3.2 细菌群落结构组成及优势菌群变化规律
KELLY和CHISTOSERDOV[17]通过克隆文库的方法对美国大南湾夏季细菌群落的结构变化进行研究,发现大南湾海区细菌群落主要由变形菌门(α、β、γ)、屈挠杆菌(Flexibacter)和蓝细菌组成;SCHAUER等[18]研究表明布拉内斯湾海域细菌群落组成主要为α-变形菌亚门、拟杆菌群(Bacteroides)和蓝细菌;姚延丹等[19]对复合池塘循环水养殖系统微生物群落结构分析发现,池塘优势菌群分属放线菌门、变形菌门、蓝细菌门和拟杆菌门4个门。邓德波等[20]利用16S rRNA克隆文库的方法对养殖水系统研究,指出牡蛎壳上的附着细菌主要分属于变形菌门(包括α-、β-和γ-变形菌纲)、拟杆菌门等。章洁香[20]研究湛江湾微生物群落结构在营养盐中的变化发现,湛江湾水体第一优势菌群为变形菌门,其次为拟杆菌门,最后是放线菌门。杨彩霞等[21]对清河湾扇贝养殖海区细菌群落结构的季节变化研究发现,20个序列代表的细菌分属于α-变形菌纲、β-变形菌纲、γ-变形菌纲、拟杆菌门、放线菌门和疣微菌门。此研究获得的细菌类群为变形菌门(α、γ、δ和ε)、拟杆菌门、疣微菌门、放线菌门和蓝细菌门,与以上国内外对不同海域或养殖系统的研究结果大体一致,但不同生境中细菌群落优势类群也存在差异[22-24]。
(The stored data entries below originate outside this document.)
(** One iteration of the loop over the parallel series. *)
Definition insert_parallel_dep (st : list DiceKey * list N) (dep : SeriesParallelDeps)
  : outcome (list DiceKey * list N) :=
  let '(deps, spec) := st in
  header ← SeriesParallelDeps_header dep;
  spec ← write_series_header spec header;
  match dep with
  | SPNone => Ok (deps, spec)
  | SPOne v => Ok (deps ++ [v], spec)
  | SPMany other => Ok (deps ++ many_deps other, spec ++ many_spec other)
  end.

Fixpoint insert_parallel_loop (st : list DiceKey * list N) (parallel : list SeriesParallelDeps)
  : outcome (list DiceKey * list N) :=
  match parallel with
  | [] => Ok st
  | dep :: parallel' => st ← insert_parallel_dep st dep; insert_parallel_loop st parallel'
  end.

Definition SPDepsMany_insert_parallel (self : SPDepsMany) (parallel : list SeriesParallelDeps)
  (new_keys new_specs : N) : outcome SPDepsMany :=
  let ndeps := N.of_nat (length (many_deps self)) in
  assert! (many_trailing_deps_start self <=? ndeps);;
  n ← usize_to_u32 (N.to_nat (ndeps - many_trailing_deps_start self));
  let trailing_keys := if n =? 0 then None else Some (ItemKeys n) in
  let parallel_item := ItemParallel new_keys new_specs in
  let total_new_specs :=
    new_specs + match trailing_keys with Some v => SPItem_encoded_len v | None => 0 end
    + SPItem_encoded_len parallel_item in
  let expected_total_specs := N.of_nat (length (many_spec self)) + total_new_specs in
  spec ← match trailing_keys with
         | Some v => write_item (many_spec self) v
         | None => Ok (many_spec self)
         end;
  spec ← write_item spec parallel_item;
  '(deps, spec) ← insert_parallel_loop (many_deps self, spec) parallel;
  assert! (N.of_nat (length spec) =? expected_total_specs);;
  start ← usize_to_u32 (length deps);
  Ok (mkMany deps spec start).

Definition SeriesParallelDeps_insert_parallel (self : SeriesParallelDeps)
  (parallel : list SeriesParallelDeps) (new_keys new_specs : N) : outcome SeriesParallelDeps :=
  many ← SPDepsMany_insert_parallel (SeriesParallelDeps_upgrade_to_many self) parallel
           new_keys new_specs;
  Ok (SPMany many).

(** * Iteration *)

Record SeriesNodeIterator := mkSeriesIter {
  si_deps : list DiceKey;
  si_specs : list N;
  si_keys_to_next_spec : N;
}.

Record ParallelNodeIterator := mkParallelIter {
  pi_deps : list DiceKey;
  pi_specs : list N;
}.

Inductive SeriesParallelDepsIteratorItem :=
| IterKey (k : DiceKey)
| IterParallel (p : ParallelNodeIterator).

Definition SeriesNodeIterator_new (deps : list DiceKey) (specs : list N) : SeriesNodeIterator :=
  mkSeriesIter deps specs 0.

Definition u32_MAX : N := 2 ^ 32 - 1.

(** The tail of [SeriesNodeIterator::next]: count down and take the next key. *)
Definition series_next_key (self : SeriesNodeIterator)
  : outcome (option SeriesParallelDepsIteratorItem * SeriesNodeIterator) :=
  assert! (1 <=? si_keys_to_next_spec self);;
  let k := si_keys_to_next_spec self - 1 in
  match si_deps self with
  | [] => Ok (None, mkSeriesIter [] (si_specs self) k)
  | d :: deps => Ok (Some (IterKey d), mkSeriesIter deps (si_specs self) k)
  end.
变形细菌(又称紫色细菌)是所有细菌中最大和最具多样性的一个族群,由5个亚门(α、β、γ、δ和ε)组成,其中α-和γ-变形菌纲在海水浮游细菌中尤为重要。一般而言,海洋浮游真细菌中能利用光能生长的细菌以α-变形菌纲为主[25-27],而与人类生活密切相关的假单胞菌(Pseudomonas)、弧菌(Vibrio)及广泛分布于海洋厌氧环境中的硫酸盐还原细菌、海洋动物体内的氧化硫内共生菌等,绝大部分属于γ-变形菌纲和δ-变形菌纲[28],并且多数易于培养的细菌都在γ-变形菌纲类群中,被认为是最大优势的海洋细菌。ε-变形菌纲的细菌常存在于海洋的厌氧和热液环境中,部分与该环境中的动物形成共生关系,对碳(C)、硫(S)循环起重要作用[29]。此研究发现变形菌纲中的α-变形菌纲在克隆测序序列中占20%,为变形菌门中的优势类亚群,而γ-变形菌纲占10%,为次优势亚群。据报道,α-变形菌纲的代表种类是海水中最大优势的细菌,而γ-变形菌纲是培养方法中最常见的种类,它在分子生物学方法构建的数据库中却最不常见[30],这与此研究结果相一致。此研究中序列ZJ-5和ZJ-28与α-变形菌纲的SAR11簇的一个成员Pelagibacter sp.亲缘关系极近。据报道16S rDNA序列的SAR11几乎分布于所有的浮游环境中,可能是海洋中最丰富的微生物,从近岸浅海到深海中均有发现,几乎占表层水微生物数量的1/3和中层区域微生物数量的1/5[31]。此研究中克隆条带ZJ-2与弧菌属的V.owensii AP55处于同一进化支上,该弧菌分离自澳大利亚发病极严重的人工养殖甲壳动物体内[32]。已有研究表明,珊瑚、鱼、虾、软体动物、海绵和浮游动物等体表和体内常生存着高密度的弧菌,弧菌具有丰富多样的生理生化功能,对生物和生态系统可能会产生重要的影响,如有些弧菌具有致病性、发光现象、固氮作用及降解几丁质和琼脂等复杂多糖类的能力[33]。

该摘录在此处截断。